To qualify as a design patent, a design must be new, original and purely ornamental.

Procedure
Patent protection is obtained by demonstrating in an application filed with the Patent
and Trademark Office that the claimed invention meets the stringent standards for grant of a patent. Even if the invention or process appears to satisfy the requirements of novelty, utility and nonobviousness, a patent will not be granted if the invention was patented or described in a printed publication in the United States or abroad more than one year before the application date, or if the invention was in public use or on sale in the U.S. for more than one year before the application date. The inventor may have no knowledge of the publication or other use, but that is not a defense. A design patent, on the other hand, has attributes of a copyright in that it covers nonfunctional, ornamental aspects of an object that are the applicant's original creation. It is easier to obtain, but is considered relatively weak and difficult to enforce.

Ownership
The inventor is the owner of the patent. A patentable invention created by an employee within the scope of his or her employment is owned by the employee. (Contrast this with copyright ownership rules discussed below.) However, an employee may have a legal obligation to transfer ownership to an employer under patent law's "hired to invent" doctrine. The subject of ownership of employee inventions, as well as other forms of intellectual property, should be addressed in a written employment agreement signed by the employee at the outset of employment.

Exclusive Rights
A patent owner has the right to exclude others from making, using, or selling the patented invention or design in the United States during the term of the patent. A person can infringe the patent even if they did not copy the patented invention or even know about it. A patent covers not only the exact invention claimed but also its functional equivalent that achieves the same result by comparable means.

Duration
A utility patent is granted for 20 years from the date of patent issuance. The previous period was 17 years. There are statutory provisions to extend duration for inventions whose approval is delayed by certain Patent and Trademark Office or Food and Drug Administration action. A design patent is granted for 14 years. Once the patent on an invention expires, anyone is free to make, use or sell the invention or design.
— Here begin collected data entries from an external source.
(** ** What the process gets from its environment

    The command line, the answers of the C library and of the kernel, and
    the indeterminate initial content of the local arrays of [main] and
    [wait_reply]. [sys_inet_pton] gives the return value of [inet_pton] and
    the address it writes; [sys_errmsg] is the text [perror] appends. *)
Record system : Type := System {
  sys_argv : list string;
  sys_euid : Z;
  sys_pid : Z;
  sys_inet_pton : string -> Z * list byte;
  sys_time : list byte;
  sys_errmsg : string;
  sys_socket_icmp : Z;
  sys_socket_packet : Z;
  sys_sendto : Z;
  sys_traffic : list event;
  sys_stack_pkt : list byte;
  sys_stack_buf : list byte;
  sys_stack_mac : list byte
}.

(** The system calls of [main] on descriptors, in the order they are made. *)
Inductive call : Type :=
| CallSocketIcmp (ret : Z)
| CallSocketPacket (ret : Z)
| CallSendto (fd : Z) (dst pkt : list byte) (ret : Z)
| CallWait (fd : Z)
| CallClose (fd : Z).

(** [perror(what)]. *)
Definition perror (k : system) (what : string) : string :=
  (what ++ ": " ++ sys_errmsg k ++ newline)%string.

(** ** send_icmp (utility.c, lines 78-92): return value, text written to the
    standard error, calls made. *)
Definition send_icmp (k : system) (sock : Z) (dst pkt : list byte) (len : nat)
  : Z * string * list call :=
  let w := sys_sendto k in
  let calls := [CallSendto sock dst (firstn len pkt) w] in
  if negb (w =? Z.of_nat len) then (-1, perror k "sendto", calls)
  else (0, EmptyString, calls).

(** ** open_packet_socket (utility.c, lines 97-102) *)
Definition open_packet_socket (k : system) : Z * string * list call :=
  let fd := sys_socket_packet k in
  let calls := [CallSocketPacket fd] in
  if fd <? 0 then (-1, perror k "socket(AF_PACKET)", calls)
  else (fd, EmptyString, calls).

(** ** main (utility.c, lines 159-207) *)
Record run : Type := Run {
  run_status : exit_status;
  run_stdout : string;
  run_stderr : string;
  run_calls : list call
}.

Definition main (e : endian) (k : system) : run :=
  let argc := Z.of_nat (length (sys_argv k)) in
  if negb (argc =? 2) then
    Run EXIT_FAILURE EmptyString
      ("Usage: " ++ nth 0 (sys_argv k) EmptyString ++ " <IPv4-address>" ++ newline)%string []
  else if negb (sys_euid k =? 0) then
    Run EXIT_FAILURE EmptyString ("Need root (CAP_NET_RAW)" ++ newline)%string []
  else
    let (r, dst_ip) := sys_inet_pton k (nth 1 (sys_argv k) EmptyString) in
    if negb (r =? 1) then Run EXIT_FAILURE EmptyString (perror k "inet_pton") []
    else
      let pid16 := Z.land (sys_pid k) 65535 in
      let (b, icmp_pkt) := build_icmp_echo e (Some (sys_stack_pkt k)) pid16 1 (sys_time k) in
      if b <? 0 then
        Run EXIT_FAILURE EmptyString ("build_icmp_echo failed" ++ newline)%string []
      else
        let icmp_pkt := match icmp_pkt with Some p => p | None => sys_stack_pkt k end in
        let s_icmp := sys_socket_icmp k in
        if s_icmp <? 0 then
          Run EXIT_FAILURE EmptyString (perror k "socket raw icmp") [CallSocketIcmp s_icmp]
        else
          let '(s_pkt, err1, calls1) := open_packet_socket k in
          if s_pkt <? 0 then
            Run EXIT_FAILURE EmptyString err1
              (CallSocketIcmp s_icmp :: calls1 ++ [CallClose s_icmp])
          else
            let '(sent, err2, calls2) := send_icmp k s_icmp dst_ip icmp_pkt 64 in
            if sent <? 0 then
              Run EXIT_FAILURE EmptyString (err1 ++ err2)%string
                (CallSocketIcmp s_icmp :: calls1 ++ calls2
                 ++ [CallClose s_icmp; CallClose s_pkt])
            else
              let rep := main_wait_and_report e pid16 (sys_traffic k)
                           (sys_stack_buf k) (sys_stack_mac k) in
              Run (status rep) (to_stdout rep) (err1 ++ err2 ++ to_stderr rep)%string
                (CallSocketIcmp s_icmp :: calls1 ++ calls2
                 ++ [CallWait s_pkt; CallClose s_icmp; CallClose s_pkt]).

(** ** Descriptor discipline of a sequence of calls

    [open] lists the descriptors that are open. A call that returns a
    descriptor opens it; [sendto], the wait and [close] need an open
    descriptor; [close] releases it; at the end nothing is left open. *)
Fixpoint remove_one (fd : Z) (open : list Z) : list Z :=
  match open with
  | [] => []
  | x :: open' => if x =? fd then open' else x :: remove_one fd open'
  end.

Definition is_open (fd : Z) (open : list Z) : bool := existsb (Z.eqb fd) open.

Fixpoint descriptors_ok (calls : list call) (open : list Z) : bool :=
  match calls with
  | [] => match open with [] => true | _ => false end
  | CallSocketIcmp ret :: calls' | CallSocketPacket ret :: calls' =>
      descriptors_ok calls' (if ret <? 0 then open else ret :: open)
  | CallSendto fd _ _ _ :: calls' | CallWait fd :: calls' =>
      is_open fd open && descriptors_ok calls' open
  | CallClose fd :: calls' =>
      is_open fd open && descriptors_ok calls' (remove_one fd open)
  end.

(** The packets handed to [sendto]. *)
Fixpoint packets_sent (calls : list call) : list (list byte) :=
  match calls with
  | [] => []
  | CallSendto _ _ pkt _ :: calls' => pkt :: packets_sent calls'
  | _ :: calls' => packets_sent calls'
  end.

(** ** Reading back the line written by [print_mac] *)

Fixpoint index_of (c : ascii) (l : list ascii) (i : Z) : option Z :=
  match l with
  | [] => None
  | x :: l' => if Ascii.eqb x c then Some i else index_of c l' (i + 1)
  end.

Definition hex_value (c : ascii) : option Z :=
  index_of c (list_ascii_of_string "0123456789abcdef") 0.

Definition parse_octet (h l : ascii) : option byte :=
  match hex_value h, hex_value l with
  | Some a, Some b => Some (z2b (16 * a + b))
  | _, _ => None
  end.

(** Octets of two hexadecimal digits separated by colons, ended by a
    newline. *)
Fixpoint parse_octets (cs : list ascii) : option (list byte) :=
  match cs with
  | h :: l :: sep :: rest =>
      match parse_octet h l with
      | Some b =>
          if Ascii.eqb sep ":" then option_map (cons b) (parse_octets rest)
          else if Ascii.eqb sep (ascii_of_nat 10) then
                 match rest with [] => Some [b] | _ => None end
               else None
      | None => None
      end
  | _ => None
  end.

Definition parse_mac (s : string) : option (list byte) :=
  match parse_octets (list_ascii_of_string s) with
  | Some m => if (length m =? 6)%nat then Some m else None
  | None => None
  end.

(** ** Traffic that is not the reply: a frame that fails a check, or a
    failed [recv]. *)
Definition noise (id seq : Z) (ev : event) : Prop :=
  0 < poll_rc ev /\
  match rx ev with
  | RecvError => True
  | RecvFrame frame => fails_a_check id seq frame
  end.

(** The local buffer after the [recv] of an event. *)
Definition buffer_after (ev : event) (buf : list byte) : list byte :=
  snd (recv (rx ev) buf 2048).

(** The bytes [off .. off + len - 1] of a frame are outside every field the
    filter examines or reports when they lie in the destination MAC, in the
    IPv4 header between the first byte and the protocol (type of service,
    total length, identification, fragment, time to live), or in the IPv4
    header checksum and addresses. *)
Definition unexamined (off len : nat) : Prop :=
  (off + len <= 6 \/ (15 <= off /\ off + len <= 23) \/ (24 <= off /\ off + len <= 34))%nat.

(** Nothing stops [main] before the wait: two arguments, root, an address
    that parses, both sockets opened, the 64 bytes written by [sendto]. *)
Definition main_ready (k : system) : Prop :=
  length (sys_argv k) = 2%nat /\ sys_euid k = 0 /\
  fst (sys_inet_pton k (nth 1 (sys_argv k) EmptyString)) = 1 /\
  0 <= sys_socket_icmp k /\ 0 <= sys_socket_packet k /\ sys_sendto k = 64.


(** A run of the program as root, with both sockets opened, in which an
    unrelated frame arrives before the reply. *)
Definition example_system : system :=
  {| sys_argv := ["utility"%string; "10.0.0.2"%string];
     sys_euid := 0;
     sys_pid := 66770;
     sys_inet_pton := fun _ => (1, [Byte.x0a; Byte.x00; Byte.x00; Byte.x02]);
     sys_time := repeat Byte.x2a 8;
     sys_errmsg := "Operation not permitted"%string;
     sys_socket_icmp := 3;
     sys_socket_packet := 4;
     sys_sendto := 64;
     sys_traffic := [arrival decoy_frame; arrival example_reply];
     sys_stack_pkt := repeat Byte.xff 64;
     sys_stack_buf := repeat Byte.xff 2048;
     sys_stack_mac := repeat Byte.xff 6 |}.

(** * Proofs *)

(** Tactics for the chain of tests of [wait_reply_filter]: skip a test that
    is not the one under study, or decide the test with its lemma. *)
Ltac next_test :=
  match goal with
  | |- (if ?c then false else _) = false => destruct c; [reflexivity |]
  end.

Ltac this_test lem H :=
  rewrite lem by (try assumption; rewrite H; discriminate);
  rewrite H; cbn [rejects].

(** Case analysis on the tests of [main], in their order. *)
Ltac main_branches e k :=
  unfold main, open_packet_socket, send_icmp; cbv zeta;
  destruct (Z.eqb_spec (Z.of_nat (length (sys_argv k))) 2) as [Hargc | Hargc];
    cbn [negb];
    [ destruct (Z.eqb_spec (sys_euid k) 0) as [Heuid | Heuid]; cbn [negb];
      [ destruct (sys_inet_pton k (nth 1 (sys_argv k) EmptyString)) as [r dst_ip] eqn:Hpton;
        destruct (Z.eqb_spec r 1) as [Hr | Hr]; cbn [negb];
        [ destruct (build_icmp_echo e (Some (sys_stack_pkt k)) _ 1 (sys_time k))
            as [b pkt] eqn:Hbuild;
          assert (Hb : b = 64) by exact (eq_sym (f_equal fst Hbuild));
          destruct (Z.ltb_spec b 0) as [Hbneg | _]; [exfalso; lia |];
          destruct (Z.ltb_spec (sys_socket_icmp k) 0) as [Hicmp | Hicmp];
          [ | destruct (Z.ltb_spec (sys_socket_packet k) 0) as [Hpkt | Hpkt];
              [ replace (-1 <? 0) with true by reflexivity
              | destruct (Z.ltb_spec (sys_socket_packet k) 0) as [Hpkt' | _];
                [exfalso; lia |];
                destruct (Z.eqb_spec (sys_sendto k) (Z.of_nat 64)) as [Hsend | Hsend];
                cbn [negb];
                [ replace (0 <? 0) with false by reflexivity
                | replace (-1 <? 0) with true by reflexivity ] ] ]
        | ]
      | ]
    | ].

(** ** Bytes and 16-bit memory accesses: arithmetic facts *)

Lemma b2z_range (b : byte) : 0 <= b2z b < 256.
Proof.
  unfold b2z. pose proof (Byte.to_N_bounded b) as H. lia.
Qed.

Lemma b2z_z2b (z : Z) : b2z (z2b z) = z mod 256.
Proof.
  unfold b2z, z2b. pose proof (Z.mod_pos_bound z 256 ltac:(lia)) as Hm.
  destruct (Byte.of_N (Z.to_N (z mod 256))) as [b|] eqn:E.
  - apply Byte.to_of_N in E. rewrite E. lia.
  - apply Byte.of_N_None_iff in E. lia.
Qed.

Lemma z2b_b2z (b : byte) : z2b (b2z b) = b.
Proof.
  unfold z2b, b2z. pose proof (b2z_range b) as H. unfold b2z in H.
  rewrite Z.mod_small by lia. rewrite N2Z.id, Byte.of_to_N. reflexivity.
Qed.

Lemma lor_shiftl_add (lo hi n : Z) :
  0 <= n -> 0 <= lo < 2 ^ n -> Z.lor lo (Z.shiftl hi n) = lo + hi * 2 ^ n.
Proof.
  intros Hn Hlo.
  assert (Hdisj : Z.land lo (Z.shiftl hi n) = 0).
  { apply Z.bits_inj'; intros k Hk. rewrite Z.land_spec, Z.bits_0.
    destruct (Z.lt_ge_cases k n) as [Hlt | Hge].
    - rewrite (Z.shiftl_spec_low _ _ _ Hlt). apply andb_false_r.
    - replace lo with (lo mod 2 ^ n) by (apply Z.mod_small; lia).
      rewrite Z.mod_pow2_bits_high by lia. reflexivity. }
  rewrite <- Z.lxor_lor, <- Z.add_nocarry_lxor by assumption.
  rewrite Z.shiftl_mul_pow2 by lia. reflexivity.
Qed.

Lemma load16_little (b0 b1 : byte) : load16 Little b0 b1 = b2z b0 + 256 * b2z b1.
Proof.
  unfold load16. rewrite lor_shiftl_add; [change (2 ^ 8) with 256; lia | lia |].
  apply b2z_range.
Qed.

Lemma load16_big (b0 b1 : byte) : load16 Big b0 b1 = 256 * b2z b0 + b2z b1.
Proof.
  unfold load16. rewrite Z.lor_comm, lor_shiftl_add; [change (2 ^ 8) with 256; lia | lia |].
  apply b2z_range.
Qed.

Lemma load16_range (e : endian) (b0 b1 : byte) : 0 <= load16 e b0 b1 < 65536.
Proof.
  pose proof (b2z_range b0). pose proof (b2z_range b1).
  destruct e; [rewrite load16_little | rewrite load16_big]; lia.
Qed.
Moreover, the patent supplies a detailed description of the invention, facilitating its lawful copying once the patent expires.

Notice
Although not required, notice of a patent may be indicated on a product by the statement that it is patented or by printing the patent number and date on the article or affixed label. There is no patent notice symbol as such.

International Scope
The oldest and most important international treaty on intellectual property is the International
Convention for the Protection of Industrial Property originally signed in Paris in 1883 (Paris Convention). The Paris Convention covers patents, industrial designs, trademarks, trade names and unfair competition. It requires each signatory nation to protect the intellectual property of foreign nationals to the same extent and under the same conditions as that nation protects the intellectual property of its own nationals. The Paris Convention also provides priority rules that enable a filing in one signatory nation to relate back to an earlier filing in another. The Patent Cooperation Treaty goes further and creates an international patent filing system under which patents filed in national and certain regional patent offices may eventually mature into patents in any one or more of the signatory countries. The European Patent Convention establishes a European Patent Office as a single place to file patent applications for member countries.

More Information
The Internet site of the United States Patent and Trademark Office is www.uspto.gov. It contains information, instructions, fees and forms.